The pre-phase for any partner engagement is to search for the best possible partner for the project. Since the most fruitful collaborations may occur with partners located anywhere in the world, searches might be quite extensive and complex, and they are usually going on continuously among the development and procurement groups.
During the Qualification phase, you will select a potential partner and then go through a process to determine if that partner has the competencies, capabilities, capacity, and compatibility with your company to accomplish your goals. This phase might include executing a small development project to see how well the partner team works with your company’s team. For more on the partner selection process see Relevant Software’s ebook.

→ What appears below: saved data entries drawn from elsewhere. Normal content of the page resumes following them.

(** [(?:public|private|protected)?\s*(?:static\s+)?function\s+(\w+)\s*\([^)]*\)\s*(?::\s*(\w+))?\s*\{] *)
Definition method_pattern : regex :=
  Opt (Alt (Lit "public") (Alt (Lit "private") (Lit "protected")))
  @@ Star CSpace @@ Opt (Lit "static" @@ Plus CSpace)
  @@ Lit "function" @@ Plus CSpace @@ Group 1 (Plus CWord) @@ Star CSpace
  @@ Lit "(" @@ Star (CNoneOf [")"%char]) @@ Lit ")" @@ Star CSpace
  @@ Opt (Lit ":" @@ Star CSpace @@ Group 2 (Plus CWord))
  @@ Star CSpace @@ Lit "{".

(** [(?:public|private|protected)?\s*(?:readonly\s+)?(?:\w+\s+)?\$(\w+)(?:\s*=\s*[^;]+)?;] *)
Definition property_pattern : regex :=
  Opt (Alt (Lit "public") (Alt (Lit "private") (Lit "protected")))
  @@ Star CSpace @@ Opt (Lit "readonly" @@ Plus CSpace)
  @@ Opt (Plus CWord @@ Plus CSpace)
  @@ Lit "$" @@ Group 1 (Plus CWord)
  @@ Opt (Star CSpace @@ Lit "=" @@ Star CSpace @@ Plus (CNoneOf [";"%char]))
  @@ Lit ";".

(** [case\s+(\w+)(?:\s*=\s*[^,;]+)?[,;]] *)
Definition case_pattern : regex :=
  Lit "case" @@ Plus CSpace @@ Group 1 (Plus CWord)
  @@ Opt (Star CSpace @@ Lit "=" @@ Star CSpace
          @@ Plus (CNoneOf [","%char; ";"%char]))
  @@ One (COneOf [","%char; ";"%char]).

End Patterns.

(** Extract PHPDoc comment before a given position. *)
Definition _extract_phpdoc_before (content : string) (position : nat) : string :=
  match Py.rfind "/**" content position with
  | None => EmptyString
  | Some start =>
      match Py.find "*/" content start with
      | None => EmptyString
      | Some stop => Py.slice start (stop + 2) content
      end
  end.

(** Body of the loop of [_extract_methods]. *)
Definition method_of_match (content : string) (class_start : nat)
    (m : rematch) : method_info :=
  let actual_pos := class_start + m_start m in
  MkMethod (group_str 1 m) (group_opt 2 m)
           (_extract_phpdoc_before content actual_pos).

(** Extract methods from a class or interface. *)
Definition _extract_methods (content : string) (class_start class_end : nat)
  : list method_info :=
  map (method_of_match content class_start)
      (finditer method_pattern (Py.slice class_start class_end content)).

(** Body of the loop of [_extract_properties]. *)
Definition property_of_match (content : string) (class_start : nat)
    (m : rematch) : property_info :=
  let actual_pos := class_start + m_start m in
  MkProperty (group_str 1 m) (_extract_phpdoc_before content actual_pos).

(** Extract properties from a class. *)
Definition _extract_properties (content : string) (class_start class_end : nat)
  : list property_info :=
  map (property_of_match content class_start)
      (finditer property_pattern (Py.slice class_start class_end content)).

(** Body of the loop of [_extract_enum_cases]. *)
Definition case_of_match (content : string) (enum_start : nat)
    (m : rematch) : case_info :=
  let actual_pos := enum_start + m_start m in
  MkCase (group_str 1 m) (_extract_phpdoc_before content actual_pos).

(** Extract cases from an enum. *)
Definition _extract_enum_cases (content : string) (enum_start enum_end : nat)
  : list case_info :=
  map (case_of_match content enum_start)
      (finditer case_pattern (Py.slice enum_start enum_end content)).

(** Body of the three loops of [_parse_content]. *)
Definition class_of_match (content : string) (m : rematch) : class_info :=
  MkClass (group_str 1 m) (group_opt 2 m) (group_names 3 m)
          (_extract_phpdoc_before content (m_start m))
          (_extract_methods content (m_start m) (m_end m))
          (_extract_properties content (m_start m) (m_end m)).

Definition interface_of_match (content : string) (m : rematch)
  : interface_info :=
  MkInterface (group_str 1 m) (group_names 2 m)
              (_extract_phpdoc_before content (m_start m))
              (_extract_methods content (m_start m) (m_end m)).

Definition enum_of_match (content : string) (m : rematch) : enum_info :=
  MkEnum (group_str 1 m) (group_opt 2 m)
         (_extract_phpdoc_before content (m_start m))
         (_extract_enum_cases content (m_start m) (m_end m)).

(** Parse PHP content and extract class/method documentation. *)
Definition _parse_content (content : string) : parsed :=
  MkParsed (map (class_of_match content) (finditer class_pattern content))
           (map (interface_of_match content)
                (finditer interface_pattern content))
           (map (enum_of_match content) (finditer enum_pattern content))
           [] [].

(** ** The renderer *)

Definition nl : string := String (ascii_of_nat 10) EmptyString.
Definition nl2 : string := nl +:+ nl.

(** The character ['\n']. *)
Definition newline : ascii := ascii_of_nat 10.

(** A line survives when it is non-empty and does not start with [*]. *)
Definition keep_line (line : string) : bool :=
  Py.truthy line && negb (Py.startswith "*" line).

(** Format PHPDoc comment as markdown. *)
Definition _format_phpdoc (phpdoc : string) : string :=
  if negb (Py.truthy phpdoc) then EmptyString
  else
    let content := Py.strip phpdoc in
    let content :=
      if Py.startswith "/**" content then Py.drop 3 content else content in
    let content :=
      if Py.endswith "*/" content
      then Py.take (String.length content - 2) content else content in
    let lines := map Py.strip (Py.split newline content) in
    let lines := List.filter (fun line => keep_line line) lines in
    Py.join nl lines.

(** [content += self._format_phpdoc(doc) + "\n\n"] under [if doc]. *)
Definition add_doc (content doc : string) : string :=
  if Py.truthy doc then content +:+ _format_phpdoc doc +:+ nl2 else content.

(** [', '.join([f'`{i}`' for i in names])] *)
Definition backticked (names : list string) : string :=
  Py.join ", " (map (fun i => "`" +:+ i +:+ "`") names).

(** Truthy optional string. *)
Definition some_truthy (o : option string) : option string :=
  match o with
  | Some s => if Py.truthy s then Some s else None
  | None => None
  end.

(** One step of the method loop of the class and interface renderers. *)
Definition add_method (content : string) (m : method_info) : string :=
  let content := content +:+ "### " +:+ method_name m +:+ "()" +:+ nl2 in
  let content := add_doc content (method_docstring m) in
  match some_truthy (method_return_type m) with
  | Some t => content +:+ "**Returns:** `" +:+ t +:+ "`" +:+ nl2
  | None => content
  end.

Definition add_methods (content : string) (ms : list method_info) : string :=
  match ms with
  | [] => content
  | _ => fold_left add_method ms (content +:+ "## Methods" +:+ nl2)
  end.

In the Engagement phase, you negotiate contracts and/or service agreements, which are often written by a professional from a procurement or a contract management function, and then reviewed by the legal departments of both companies. Both parties will select people or teams that will interact with one another. Then the partners establish communication protocols, and the work will begin.
When the first engagement is well underway, the relationship enters the Symbiosis phase, in which the teams on both sides optimize the working relationship for maximum effectiveness and efficiency. This phase might be very short if you have chosen your partner correctly; or it may take a considerable amount of time, and may include changes in personnel or roles, to get the relationship working well.
Finding, qualifying, and achieving a symbiotic and productive relationship with an IT company is a big investment. The best companies follow-on with a Leverage phase to find additional areas in which they can use the same partner for other valued contributions or for other projects. Note that the figure above has a dotted line indicating that engagement with the partner may wax and wane as projects start, end, or enter different phases. This variation is normal and healthy, providing your company with valuable flexibility.
Finally, there may be a Disengagement phase that can occur for a variety of reasons: Perhaps the next set of projects does not require the expertise of the partner, or your company decides to bring the partner’s core capability in-house, or there is a business change or dispute, etc. In most cases, there is a wind-down period; although in other cases it may be a very sharp cut-off of communications between partners.
Or it may be that there is never a disengagement phase, if it is truly a long-term symbiotic relationship. An example is the decades-long partnership between Hewlett-Packard and Canon to co-develop LaserJet printers.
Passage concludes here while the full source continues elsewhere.